Heather Shaw (born March 20, 1988) is an American stand-up comedian and podcaster. She first gained mainstream public attention through her social media posts as media outlets like the New York Post and Orlando Weekly noted her physical resemblance to Jim Carrey. She released her first comedy special Alright, See Ya! (2026) and hosts the weekly podcast Heather Shaw is Kidding.

Shaw's comedy combines rapid-fire pop culture references with high-energy and often queer-focused humor, shifting focus away from the physical impressions that initially garnered online notoriety. She has appeared on shows including The Today Show and The Tamron Hall Show.

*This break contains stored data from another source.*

(* ===== verification/Membership.v ===== *)
(** * Membership of workspaces and channels
    ([backend/api/src/workspace/{service,membership,routes,repo}.rs])

    Invites and how they are redeemed, joining and leaving a workspace and its
    channels, and changes of role.  A transaction is a function of the tables
    that takes effect as a whole; between calls other requests run.  Not
    modelled: the mail of an email invite, the notifications to the admins of a
    workspace whose automation was stopped, and the texts of channels. *)

From stdpp Require Import base tactics option numbers list gmap sorting.
From Stdlib Require Import ZArith Lia String Ascii.
From S2P Require Import Prelude RustStr Json Errors Frames Publisher ApiState Outbox AuditLog LaterStore MessageStore Tables Authz.

(** [InviteLifetime]: how long an invite lasts and how often it can be used. *)
Module CreateInviteRequest.
Record t := { email : option str; role : option WorkspaceRole; expires_in_hours : option Z; max_uses : option Z }.
End CreateInviteRequest.

Module InviteLifetime.
Record t := { max_uses : Z; expires_in_hours : Z }.
Definition MAX_HOURS : Z := 168.
Definition MAX_LINK_USES : Z := 100.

== Early life and career ==
Shaw was born in Rochester, New York, and spent part of her childhood in Florida. She began performing stand-up comedy around age 25 in Orlando, Florida, where she developed her early material at regional venues such as the Bull & Bush and participated in open-mic showcases hosted by comedian Preacher Lawson. During the COVID-19 pandemic, Shaw began posting sketch and commentary comedy videos on TikTok, her sketches frequently presenting herself as the illegitimate daughter of Jim Carrey. The videos garnered viral media coverage, eventually expanding her social media presence to over 2.8 million followers on TikTok and nearly one million followers on Instagram.

== Personal life ==
Shaw is openly lesbian. She lives in the United States and frequently incorporates personal stories into her comedy and interviews, including tales about her relationships and life as a touring comedian. On December 31, 2025, she married Kentucky attorney Lilly Jean Coiner in a New Year's Eve ceremony in Louisville, Kentucky.